Niente o poco di significativo, insomma, ma tanto basta per rendere irrilevante l’alibi dell’uomo, che finisce, lui solo, nel registro degli indagati, mentre le altre tre persone coinvolte, l’attuale compagno di Ilenia e le due Arianne, escono ufficialmente dal novero dei sospettati. Nel momento in cui scriviamo, le Forze dell’Ordine (e con loro ovviamente anche i media) stanno rivoltando come un calzino la sua vita, i luoghi dove vive e lavora, per trovare una prova del suo coinvolgimento quale mandante nell’omicidio dell’ex moglie. Un omicidio, secondo le bizzarre ipotesi degli investigatori, concepito dopo ben tre anni dalla separazione e per evitare una banale causa di lavoro. Un omicidio che a questo punto sarebbe stato concepito fuori dalla prassi solita: l’uomo, invece di provvedere in prima persona alla soppressione della ex moglie, avrebbe adottato la tecnica tipicamente femminile, quella di assoldare un bruto per fare il lavoro sporco, per altro senza avvisarlo che in casa c’era pure un’altra persona che avrebbe potuto vederlo e intervenire o testimoniare. E mentre gli investigatori abbracciano questa ipotesi lunare, sui media è una standing ovation: la notizia della messa sotto indagine dell’uomo viene riportata a reti unificate. Sotto gli articoli nei siti delle testate e sui social network si alza un coro unanime di commenti, antichissimo nella sua ferocia: crucifige! crucifige! crucifige! Un boato assordante, che sembra voler dettare la linea agli inquirenti, ma soprattutto che dà la giusta copertura ai mass media per far scivolare qua e là piccole modifiche nelle loro cronache, specificando fatti che prima stranamente non avevano ritenuto di dover specificare. Negli articoli più recenti appare un po’ ovunque, ad esempio, la precisazione che le due Arianne avessero ottimi rapporti con Ilenia. Ma sono incisi buttati lì quasi distrattamente, in mezzo a ricostruzioni atte a colpevolizzare e demonizzare Claudio Nanni, solide come un castello di carte fatte di burro, ma raccontate come se fossero di cemento armato.
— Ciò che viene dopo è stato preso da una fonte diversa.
(** * appneural-cli-setup: the setup service, embedded and verified

    A shallow embedding of [services/setup.service.ts] (role setup and the
    local-environment provisioner) together with the properties its
    specification states about it.

    Conventions of the embedding.
    - Values inhabit their declared TypeScript types: an optional field
      [f?: T] is an [option T], a [Record<string, unknown>] is a
      [gmap string json], and an [as] cast is the projection onto the
      declared type.
    - Strings are byte strings; on ASCII text they coincide with the
      UTF-16 strings of the JavaScript runtime.
    - Everything outside the process (sub-processes, HTTP, the clock, the
      entropy pool, the platform's line terminator) is a [Host]: a family
      of oracles indexed by a logical time, the number of effects that
      were performed before the call.  Sub-processes are observed through
      their exit status only.
    - The file system is the structured record [Files]; paths are the
      symbolic [Path]s the service builds, and template and snippet keys
      are opaque names (no path normalisation).
    - Every effect is appended to the [trace] of the [World], so that
      "is not read", "is not written" and "runs afterwards" are
      statements about traces. *)

From Stdlib Require Import ZArith NArith Ascii String List Lia.
From stdpp Require Import gmap strings list fin_maps pretty.

Local Open Scope string_scope.

(** ** JSON values (the [unknown] of role configuration) *)

#[local] Set Warnings "-register-all".


Inductive json : Type :=
| JNull
| JBool (b : bool)
| JNum (n : Z)
| JStr (s : string)
| JArr (xs : list json)
| JObj (kvs : list (string * json)).

(** [v as string[] | undefined], read by [??]: [null] is nullish, an array
    of strings is itself. *)
Definition as_string (v : json) : option string :=
  match v with JStr s => Some s | _ => None end.

Fixpoint as_strings (xs : list json) : option (list string) :=
  match xs with
  | [] => Some []
  | x :: xs' =>
      match as_string x, as_strings xs' with
      | Some s, Some ss => Some (s :: ss)
      | _, _ => None
      end
  end.

Definition as_string_array (v : json) : option (list string) :=
  match v with JArr xs => as_strings xs | _ => None end.

(** ** JavaScript objects used as maps *)

Module Js.

(** The own property names of [Object.prototype]; every object literal
    and every object built by a parser inherits them. *)
Definition OBJECT_PROTOTYPE_KEYS : list string :=
  [ "constructor"; "__defineGetter__"; "__defineSetter__"; "hasOwnProperty";
    "__lookupGetter__"; "__lookupSetter__"; "isPrototypeOf";
    "propertyIsEnumerable"; "toString"; "valueOf"; "__proto__";
    "toLocaleString" ].

Definition on_prototype (k : string) : bool :=
  existsb (String.eqb k) OBJECT_PROTOTYPE_KEYS.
Abbiamo ritenuto di fare il punto su questa vicenda perché essa fa parte del trittico di vittime femminili che è stato di recente sbandierato da associazioni femministe, politici e mass-media come prova della “emergenza femminicidio” in Italia, essendo avvenuto a poca distanza da altri due fatti di sangue: l’omicidio di Piera Napoli a Palermo e quello di Luljeta Heshta a Milano. Ma mentre il primo è a tutti gli effetti, per stessa ammissione dell’autore, un delitto passionale (l’assassino è stato mosso da gelosia), il secondo è un banale, per quanto tragico, delitto di malavita, che i mass media, come abbiamo raccontato qui, nel giro di poche ore hanno trasformato obbedientemente in un “femminicidio” con tutti i crismi. È troppo importante per l’industria dell’antiviolenza, specie ora che forse si può davvero agguantare il Recovery Fund, poter sbandierare un precedente che suoni come “tre femminicidi in 24 ore”, ed ecco che dopo aver ottenuto la manipolazione della notizia sulla povera Luljeta Heshta, ora è in piena funzione la macchina tentacolare per piazzare, nonostante le evidenze, l’etichetta di “femminicidio” anche sull’uccisione di Ilenia Fabbri. È una macchina che marcia a pieno ritmo, visto il graduale e visibilissimo cambio di narrazione fatto dai media, ma visto anche il cambio di pista da parte degli inquirenti, che si indirizzano disciplinati là dove chi può ciò che vuole ha ordinato che si dirigano. Un gioco delle parti già visto per il caso della prostituta albanese uccisa a Milano, grazie al quale ora l’ex marito di Ilenia è probabilmente fritto. E se per caso riuscirà a uscire dalla padella del capro espiatorio dove è stato ficcato, piuttosto che andare a fondo si lascerà il delitto insoluto, in modo da poterlo conteggiare comunque nel novero come “probabile femminicidio”. In ogni caso meglio così che niente. Meglio così che la verità. Specie se è una verità scomoda.